_EXERCISE DIRECTIONS_
Every record needs to be restated word for word.

_INPUT RECORDS_
(* ===== verification/Service.v ===== *)
(** service.rs: the definitions by which launchd, systemd and the Windows task scheduler start the
    chat service, and the escaping of the texts in them.  A text is the list of its characters. *)

From Stdlib Require Import NArith Lia String Ascii.
From stdpp Require Import base list strings.
From S2P Require Import Prelude RustStr.

(** ** Definitions *)

(** The characters of an ASCII literal. *)
Definition lit (s : string) : list N := bytes s.
Definition quote : N := 34.
Definition backslash : N := 92.

Definition SCHTASKS_COMMAND_MAX : N := 261.

Inductive ServiceError :=
| ServiceError_ControlCharacter
| ServiceError_Empty
| ServiceError_SystemdProgram
| ServiceError_SystemdDescription
| ServiceError_WindowsCommand
| ServiceError_CommandTooLong.

Definition XML : list (N * list N) :=
  [(38, lit "&amp;"); (60, lit "&lt;"); (62, lit "&gt;"); (34, lit "&quot;"); (39, lit "&apos;")].
Definition EXEC_START : list (N * list N) :=
  [(92, [92; 92]); (34, [92; 34]); (37, lit "%%"); (36, lit "$$")].
Definition SPECIFIERS : list (N * list N) := [(37, lit "%%")].

Definition unprintable (character : N) : bool :=
  is_control character || (character =? 0xFFFE) || (character =? 0xFFFF).

Definition is_empty (text : list N) : bool := match text with [] => true | _ => false end.

Definition check (required optional : list (list N)) : result unit ServiceError :=
  if existsb is_empty required then Err ServiceError_Empty else
  if existsb unprintable (concat (required ++ optional)) then Err ServiceError_ControlCharacter
  else Ok tt.

Definition escape_char (table : list (N * list N)) (character : N) : list N :=
  match List.find (fun entry => entry.1 =? character) table with
  | Some (_, replacement) => replacement
  | None => [character]
  end.
Definition escape (text : list N) (table : list (N * list N)) : list N :=
  concat (map (escape_char table) text).

(** [join] of slices *)
Fixpoint join_with (separator : list N) (words : list (list N)) : list N :=
  match words with
  | [] => []
  | [word] => word
  | word :: words => word ++ separator ++ join_with separator words
  end.

Definition lines_of_text (lines : list (list N)) : list N := concat (map (fun line => line ++ [10]) lines).

Definition launchd_plist (label program : list N) (args : list (list N)) (log : list N) :
  result (list N) ServiceError :=
  let? _ := check [label; program; log] args in
  let words := map (fun word => escape word XML) (program :: args) in
  let arguments := join_with (lit "</string>" ++ [10] ++ lit "    <string>") words in
  let label := escape label XML in
  let log := escape log XML in
  Ok (lines_of_text
        [ lit "<?xml version=" ++ [quote] ++ lit "1.0" ++ [quote] ++ lit " encoding=" ++ [quote]
            ++ lit "UTF-8" ++ [quote] ++ lit "?>";
          lit "<!DOCTYPE plist PUBLIC " ++ [quote] ++ lit "-//Apple//DTD PLIST 1.0//EN" ++ [quote] ++ lit " "
            ++ [quote] ++ lit "http://www.apple.com/DTDs/PropertyList-1.0.dtd" ++ [quote] ++ lit ">";
          lit "<plist version=" ++ [quote] ++ lit "1.0" ++ [quote] ++ lit ">";
          lit "<dict>";
          lit "  <key>Label</key>";
          lit "  <string>" ++ label ++ lit "</string>";
          lit "  <key>ProgramArguments</key>";
          lit "  <array>";
          lit "    <string>" ++ arguments ++ lit "</string>";
          lit "  </array>";
          lit "  <key>RunAtLoad</key>";
          lit "  <true/>";
          lit "  <key>KeepAlive</key>";
          lit "  <true/>";
          lit "  <key>StandardOutPath</key>";
          lit "  <string>" ++ log ++ lit "</string>";
          lit "  <key>StandardErrorPath</key>";
          lit "  <string>" ++ log ++ lit "</string>";
          lit "</dict>";
          lit "</plist>" ]).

_WORKED SOLUTION_
(* ===== verification/Service.v ===== *)
(** service.rs: the definitions by which launchd, systemd and the Windows task scheduler start the
    chat service, and the escaping of the texts in them.  A text is the list of its characters. *)

From Stdlib Require Import NArith Lia String Ascii.
From stdpp Require Import base list strings.
From S2P Require Import Prelude RustStr.

(** ** Definitions *)

(** The characters of an ASCII literal. *)
Definition lit (s : string) : list N := bytes s.
Definition quote : N := 34.
Definition backslash : N := 92.

Definition SCHTASKS_COMMAND_MAX : N := 261.

Inductive ServiceError :=
| ServiceError_ControlCharacter
| ServiceError_Empty
| ServiceError_SystemdProgram
| ServiceError_SystemdDescription
| ServiceError_WindowsCommand
| ServiceError_CommandTooLong.

Definition XML : list (N * list N) :=
  [(38, lit "&amp;"); (60, lit "&lt;"); (62, lit "&gt;"); (34, lit "&quot;"); (39, lit "&apos;")].
Definition EXEC_START : list (N * list N) :=
  [(92, [92; 92]); (34, [92; 34]); (37, lit "%%"); (36, lit "$$")].
Definition SPECIFIERS : list (N * list N) := [(37, lit "%%")].

Definition unprintable (character : N) : bool :=
  is_control character || (character =? 0xFFFE) || (character =? 0xFFFF).

Definition is_empty (text : list N) : bool := match text with [] => true | _ => false end.

Definition check (required optional : list (list N)) : result unit ServiceError :=
  if existsb is_empty required then Err ServiceError_Empty else
  if existsb unprintable (concat (required ++ optional)) then Err ServiceError_ControlCharacter
  else Ok tt.

Definition escape_char (table : list (N * list N)) (character : N) : list N :=
  match List.find (fun entry => entry.1 =? character) table with
  | Some (_, replacement) => replacement
  | None => [character]
  end.
Definition escape (text : list N) (table : list (N * list N)) : list N :=
  concat (map (escape_char table) text).

(** [join] of slices *)
Fixpoint join_with (separator : list N) (words : list (list N)) : list N :=
  match words with
  | [] => []
  | [word] => word
  | word :: words => word ++ separator ++ join_with separator words
  end.

Definition lines_of_text (lines : list (list N)) : list N := concat (map (fun line => line ++ [10]) lines).

Definition launchd_plist (label program : list N) (args : list (list N)) (log : list N) :
  result (list N) ServiceError :=
  let? _ := check [label; program; log] args in
  let words := map (fun word => escape word XML) (program :: args) in
  let arguments := join_with (lit "</string>" ++ [10] ++ lit "    <string>") words in
  let label := escape label XML in
  let log := escape log XML in
  Ok (lines_of_text
        [ lit "<?xml version=" ++ [quote] ++ lit "1.0" ++ [quote] ++ lit " encoding=" ++ [quote]
            ++ lit "UTF-8" ++ [quote] ++ lit "?>";
          lit "<!DOCTYPE plist PUBLIC " ++ [quote] ++ lit "-//Apple//DTD PLIST 1.0//EN" ++ [quote] ++ lit " "
            ++ [quote] ++ lit "http://www.apple.com/DTDs/PropertyList-1.0.dtd" ++ [quote] ++ lit ">";
          lit "<plist version=" ++ [quote] ++ lit "1.0" ++ [quote] ++ lit ">";
          lit "<dict>";
          lit "  <key>Label</key>";
          lit "  <string>" ++ label ++ lit "</string>";
          lit "  <key>ProgramArguments</key>";
          lit "  <array>";
          lit "    <string>" ++ arguments ++ lit "</string>";
          lit "  </array>";
          lit "  <key>RunAtLoad</key>";
          lit "  <true/>";
          lit "  <key>KeepAlive</key>";
          lit "  <true/>";
          lit "  <key>StandardOutPath</key>";
          lit "  <string>" ++ log ++ lit "</string>";
          lit "  <key>StandardErrorPath</key>";
          lit "  <string>" ++ log ++ lit "</string>";
          lit "</dict>";
          lit "</plist>" ]).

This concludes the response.